Assigned task: Look below for the line that has "wc_public_values : vec". Set down the lines from there through the line that has "(vk_hash zkm_version : list", exactly as written.
╔══
(* ===== verification/WatchtowerCommitment.v ===== *)
(** * The watchtowers' commitments

    Source: circuits/crates/bitcoin-light-client-circuit/src/lib.rs, the functions
    that encode: the commitment a watchtower publishes with its challenge, the
    bitmap of the included watchtowers, the indices of the challenges, and the
    constant an operator's proof is bound to. *)

From Stdlib Require Import Init.Byte.
From stdpp Require Import base vector strings sets list.
From S2P Require Import Prelude Bytes Verifier.

Local Open Scope Z_scope.

Definition GRAPH_ID_SIZE : nat := 16.
Definition PROOF_SIZE : nat := 260.
Definition PUBLIC_INPUTS_SIZE : nat := 36.
Definition ZKM_VERSION_LEN_SIZE : nat := 4.
Definition VK_HASH_SIZE : nat := 66.
Definition TOTAL_WORK_SIZE : nat := 32.
Definition CONSENSUS_BLOCK_HEIGHT_SIZE : nat := 4.

Record WatchtowerCommitment := mkWatchtowerCommitment {
  wc_graph_id : vec byte GRAPH_ID_SIZE;
  wc_proof : vec byte PROOF_SIZE;
  wc_public_values : vec byte PUBLIC_INPUTS_SIZE;
  wc_vk_hash : vec byte VK_HASH_SIZE;
  wc_total_work : vec byte TOTAL_WORK_SIZE;
  wc_consensus_block_height : vec byte CONSENSUS_BLOCK_HEIGHT_SIZE;
  wc_zkm_version : list byte;
}.

(** ** The commitment's format *)

(** The assertion on the key hash is a panic. *)
Definition build_watchtower_commitment (graph_id : vec byte GRAPH_ID_SIZE)
    (proof : vec byte PROOF_SIZE) (public_inputs : vec byte PUBLIC_INPUTS_SIZE)
    (vk_hash zkm_version : list byte) : outcome (list byte) :=
  _ ← require (length vk_hash =? VK_HASH_SIZE)%nat "vk_hash.len() == VK_HASH_SIZE";
  Ok (vec_to_list graph_id ++ vec_to_list proof ++ vec_to_list public_inputs ++ vk_hash ++
      le_bytes 4 (Z.of_nat (length zkm_version)) ++ zkm_version).

(** A [usize] of the guest's target has 32 bits, of the nodes' 64. *)
Class UsizeBits := usize_bits : Z.

Section Usize.
Context `{OC : OverflowChecks} `{UB : UsizeBits}.

Definition usize_modulus : Z := 2 ^ usize_bits.

Definition usize_add (a b : Z) : outcome Z :=
  if a + b <? usize_modulus then Ok (a + b)
  else if overflow_checks then Err ["attempt to add with overflow"]
  else Ok ((a + b) mod usize_modulus).

Definition slice (l : list byte) (from size : nat) : list byte := take size (drop from l).

(** Outside the [Err] of a panic, inside the function's own result.  After the
    first check the slices up to the version's length are in range, after the
    last one all are. *)
Definition parse_watchtower_commitment (commitment : list byte)
    : outcome (outcome WatchtowerCommitment) :=
  let size := Z.of_nat (length commitment) in
  let min_commitment_size :=
    (GRAPH_ID_SIZE + PROOF_SIZE + PUBLIC_INPUTS_SIZE + VK_HASH_SIZE + ZKM_VERSION_LEN_SIZE)%nat in
  if size <? Z.of_nat min_commitment_size then Ok (Err ["invalid commitment size"])
  else
    let graph_id := to_array GRAPH_ID_SIZE (slice commitment 0 GRAPH_ID_SIZE) in
    let at_proof := GRAPH_ID_SIZE in
    let proof := to_array PROOF_SIZE (slice commitment at_proof PROOF_SIZE) in
    let at_values := (at_proof + PROOF_SIZE)%nat in
    let zkm_public_values :=
      to_array PUBLIC_INPUTS_SIZE (slice commitment at_values PUBLIC_INPUTS_SIZE) in
    let at_vk := (at_values + PUBLIC_INPUTS_SIZE)%nat in
    let zkm_vk_hash_bytes := to_array VK_HASH_SIZE (slice commitment at_vk VK_HASH_SIZE) in
    let at_len := (at_vk + VK_HASH_SIZE)%nat in
    let zkm_version_len := le_value (slice commitment at_len ZKM_VERSION_LEN_SIZE) in
    if zkm_version_len =? 0 then Ok (Err ["zkm_version must not be empty"])
    else
      let at_version := (at_len + ZKM_VERSION_LEN_SIZE)%nat in
      expected_size ← usize_add (Z.of_nat min_commitment_size) zkm_version_len;
      if negb (size =? expected_size) then Ok (Err ["invalid commitment size"])
      else
        match from_utf8 (slice commitment at_version (Z.to_nat zkm_version_len)) with
        | Err _ => Ok (Err ["invalid zkm_version UTF-8"])
        | Ok zkm_version =>
            Ok (Ok {|
              wc_graph_id := graph_id;
              wc_proof := proof;
              wc_public_values := zkm_public_values;
              wc_vk_hash := zkm_vk_hash_bytes;
              wc_total_work :=
                to_array TOTAL_WORK_SIZE (slice (vec_to_list zkm_public_values) 0 TOTAL_WORK_SIZE);
              wc_consensus_block_height :=
                to_array CONSENSUS_BLOCK_HEIGHT_SIZE
                  (slice (vec_to_list zkm_public_values) TOTAL_WORK_SIZE CONSENSUS_BLOCK_HEIGHT_SIZE);
              wc_zkm_version := zkm_version;
            |})
        end.

(** The middle part of a list. *)
Lemma slice_at c pre l post from size :
  c = pre ++ l ++ post → length pre = from → length l = size → slice c from size = l.
Proof.
  intros -> <- <-. unfold slice. by rewrite drop_app_length, take_app_length.
Qed.

Lemma slice_length l from size :
  (from + size ≤ length l)%nat → length (slice l from size) = size.
Proof. intros H. unfold slice. rewrite length_take, length_drop. lia. Qed.

Ltac solve_slice :=
  rewrite ?app_nil_r, <- ?app_assoc, ?length_app, ?length_vec_to_list; reflexivity.

Lemma split_vec n (l : list byte) :
  (n ≤ length l)%nat → ∃ (v : vec byte n) m, l = vec_to_list v ++ m.
Proof.
  intros H. exists (to_array n (take n l)), (drop n l).
  rewrite to_array_list by (rewrite length_take; lia). by rewrite take_drop.
Qed.

(** The parser on the parts of a commitment. *)
Lemma parse_parts (g : vec byte GRAPH_ID_SIZE) (p : vec byte PROOF_SIZE)
    (t : vec byte TOTAL_WORK_SIZE) (h : vec byte CONSENSUS_BLOCK_HEIGHT_SIZE)
    (v : vec byte PUBLIC_INPUTS_SIZE) (k : vec byte VK_HASH_SIZE) (n : vec byte ZKM_VERSION_LEN_SIZE)
    (rest : list byte) :
  vec_to_list v = vec_to_list t ++ vec_to_list h →
  parse_watchtower_commitment
    (vec_to_list g ++ vec_to_list p ++ vec_to_list v ++ vec_to_list k ++ vec_to_list n ++ rest) =
  let len := le_value (vec_to_list n) in
  if len =? 0 then Ok (Err ["zkm_version must not be empty"])
  else
    expected_size ← usize_add 382 len;
    if negb (382 + Z.of_nat (length rest) =? expected_size)
    then Ok (Err ["invalid commitment size"])
    else
      match from_utf8 (take (Z.to_nat len) rest) with
      | Err _ => Ok (Err ["invalid zkm_version UTF-8"])
      | Ok zkm_version => Ok (Ok (mkWatchtowerCommitment g p v k t h zkm_version))
      end.
Proof.
  intros Hv. unfold parse_watchtower_commitment.
  rewrite !length_app, !length_vec_to_list.
  destruct (Z.ltb_spec (Z.of_nat (GRAPH_ID_SIZE + (PROOF_SIZE + (PUBLIC_INPUTS_SIZE + (VK_HASH_SIZE +
    (ZKM_VERSION_LEN_SIZE + length rest)))))%nat)
    (Z.of_nat (GRAPH_ID_SIZE + PROOF_SIZE + PUBLIC_INPUTS_SIZE + VK_HASH_SIZE + ZKM_VERSION_LEN_SIZE)))
    as [Hlt|_]; [lia|].
  set (c := vec_to_list g ++ _).
  rewrite (slice_at c [] (vec_to_list g) (vec_to_list p ++ vec_to_list v ++ vec_to_list k ++ vec_to_list n ++ rest) 0 GRAPH_ID_SIZE) by solve_slice.
  rewrite (slice_at c (vec_to_list g) (vec_to_list p) (vec_to_list v ++ vec_to_list k ++ vec_to_list n ++ rest) GRAPH_ID_SIZE PROOF_SIZE)
    by solve_slice.
  rewrite (slice_at c (vec_to_list g ++ vec_to_list p) (vec_to_list v)
             (vec_to_list k ++ vec_to_list n ++ rest) (GRAPH_ID_SIZE + PROOF_SIZE)
             PUBLIC_INPUTS_SIZE) by solve_slice.
  rewrite (slice_at c (vec_to_list g ++ vec_to_list p ++ vec_to_list v) (vec_to_list k)
             (vec_to_list n ++ rest) (GRAPH_ID_SIZE + PROOF_SIZE + PUBLIC_INPUTS_SIZE)
             VK_HASH_SIZE) by solve_slice.
  rewrite (slice_at c (vec_to_list g ++ vec_to_list p ++ vec_to_list v ++ vec_to_list k)
             (vec_to_list n) rest (GRAPH_ID_SIZE + PROOF_SIZE + PUBLIC_INPUTS_SIZE + VK_HASH_SIZE)
             ZKM_VERSION_LEN_SIZE) by solve_slice.
  rewrite !to_array_vec, Hv.
  rewrite (slice_at _ [] (vec_to_list t) (vec_to_list h) 0 TOTAL_WORK_SIZE) by solve_slice.
  rewrite (slice_at _ (vec_to_list t) (vec_to_list h) [] TOTAL_WORK_SIZE
             CONSENSUS_BLOCK_HEIGHT_SIZE) by solve_slice.
  rewrite !to_array_vec. cbn zeta. destruct (_ =? 0); [done|].
  change (Z.of_nat (GRAPH_ID_SIZE + _ + _ + _ + _)) with 382.
  destruct (usize_add 382 _) as [e|]; [|done]. cbn [mbind outcome_bind].
  replace (Z.of_nat _ =? e) with (382 + Z.of_nat (length rest) =? e) by (f_equal; cbn; lia).
  destruct (_ =? e); [|done]. cbn [negb].
  unfold slice. subst c. rewrite !app_assoc, drop_app_length' by (rewrite !length_app, !length_vec_to_list; done).
  done.
Qed.

(** With a size that a slice of the target can have, the wrapped sum is below the
    minimum and so below every size that is compared with it. *)
Lemma usize_add_size size len e :
  32 ≤ usize_bits → 382 ≤ size < usize_modulus → 0 ≤ len < 2 ^ 32 →
  usize_add 382 len = Ok e → (size =? e) = (size =? 382 + len).
Proof.
  unfold usize_add. intros Hb Hs Hl H.
  destruct (Z.ltb_spec (382 + len) usize_modulus) as [|Hge]; [by injection H as <-|].
  destruct overflow_checks; [done|]. injection H as <-.
  assert (2 ^ 32 ≤ usize_modulus) by (apply Z.pow_le_mono_r; lia).
  replace ((382 + len) mod usize_modulus) with (382 + len - usize_modulus)
    by (apply Z.mod_unique with 1; lia).
  destruct (Z.eqb_spec size (382 + len - usize_modulus)), (Z.eqb_spec size (382 + len)); lia.
Qed.

Definition well_formed (w : WatchtowerCommitment) : Prop :=
  wc_zkm_version w ≠ [] ∧ valid_utf8 (wc_zkm_version w) = true ∧
  Z.of_nat (length (wc_zkm_version w)) < 2 ^ 32 ∧
  vec_to_list (wc_public_values w) =
    vec_to_list (wc_total_work w) ++ vec_to_list (wc_consensus_block_height w).

Definition build_of (w : WatchtowerCommitment) : outcome (list byte) :=
  build_watchtower_commitment (wc_graph_id w) (wc_proof w) (wc_public_values w)
    (vec_to_list (wc_vk_hash w)) (wc_zkm_version w).

Lemma build_of_Ok w c :
  build_of w = Ok c ↔
  c = vec_to_list (wc_graph_id w) ++ vec_to_list (wc_proof w) ++ vec_to_list (wc_public_values w) ++
      vec_to_list (wc_vk_hash w) ++ le_bytes 4 (Z.of_nat (length (wc_zkm_version w))) ++
      wc_zkm_version w.
Proof.
  unfold build_of, build_watchtower_commitment. rewrite length_vec_to_list. cbn. naive_solver.
Qed.

Lemma from_utf8_Ok l m : from_utf8 l = Ok m ↔ m = l ∧ valid_utf8 l = true.
Proof. unfold from_utf8. destruct (valid_utf8 l); naive_solver. Qed.

(** The parts of a string that is long enough. *)
Lemma split_commitment c :
  (382 ≤ length c)%nat →
  ∃ (g : vec byte GRAPH_ID_SIZE) (p : vec byte PROOF_SIZE) (v : vec byte PUBLIC_INPUTS_SIZE)
    (k : vec byte VK_HASH_SIZE) (n : vec byte ZKM_VERSION_LEN_SIZE) rest
    (t : vec byte TOTAL_WORK_SIZE) (h : vec byte CONSENSUS_BLOCK_HEIGHT_SIZE),
    c = vec_to_list g ++ vec_to_list p ++ vec_to_list v ++ vec_to_list k ++ vec_to_list n ++ rest ∧
    vec_to_list v = vec_to_list t ++ vec_to_list h.
Proof.
  intros Hmin. destruct (split_vec GRAPH_ID_SIZE c) as (g & c1 & ->); [unfold GRAPH_ID_SIZE; lia|].
  rewrite length_app, length_vec_to_list in Hmin. unfold GRAPH_ID_SIZE in Hmin.
  destruct (split_vec PROOF_SIZE c1) as (p & c2 & ->); [unfold PROOF_SIZE; lia|].
  rewrite length_app, length_vec_to_list in Hmin. unfold PROOF_SIZE in Hmin.
  destruct (split_vec PUBLIC_INPUTS_SIZE c2) as (v & c3 & ->); [unfold PUBLIC_INPUTS_SIZE; lia|].
  rewrite length_app, length_vec_to_list in Hmin. unfold PUBLIC_INPUTS_SIZE in Hmin.
  destruct (split_vec VK_HASH_SIZE c3) as (k & c4 & ->); [unfold VK_HASH_SIZE; lia|].
  rewrite length_app, length_vec_to_list in Hmin. unfold VK_HASH_SIZE in Hmin.
  destruct (split_vec ZKM_VERSION_LEN_SIZE c4) as (n & rest & ->); [unfold ZKM_VERSION_LEN_SIZE; lia|].
  destruct (split_vec TOTAL_WORK_SIZE (vec_to_list v)) as (t & hl & Hv);
    [rewrite length_vec_to_list; unfold TOTAL_WORK_SIZE, PUBLIC_INPUTS_SIZE; lia|].
  exists g, p, v, k, n, rest, t, (to_array _ hl). split; [done|]. rewrite to_array_list; [done|].
  apply (f_equal length) in Hv. rewrite length_app, !length_vec_to_list in Hv.
  unfold PUBLIC_INPUTS_SIZE, TOTAL_WORK_SIZE, CONSENSUS_BLOCK_HEIGHT_SIZE in *. lia.
Qed.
╚══
Response below:
  wc_public_values : vec byte PUBLIC_INPUTS_SIZE;
  wc_vk_hash : vec byte VK_HASH_SIZE;
  wc_total_work : vec byte TOTAL_WORK_SIZE;
  wc_consensus_block_height : vec byte CONSENSUS_BLOCK_HEIGHT_SIZE;
  wc_zkm_version : list byte;
}.

(** ** The commitment's format *)

(** The assertion on the key hash is a panic. *)
Definition build_watchtower_commitment (graph_id : vec byte GRAPH_ID_SIZE)
    (proof : vec byte PROOF_SIZE) (public_inputs : vec byte PUBLIC_INPUTS_SIZE)
    (vk_hash zkm_version : list byte) : outcome (list byte) :=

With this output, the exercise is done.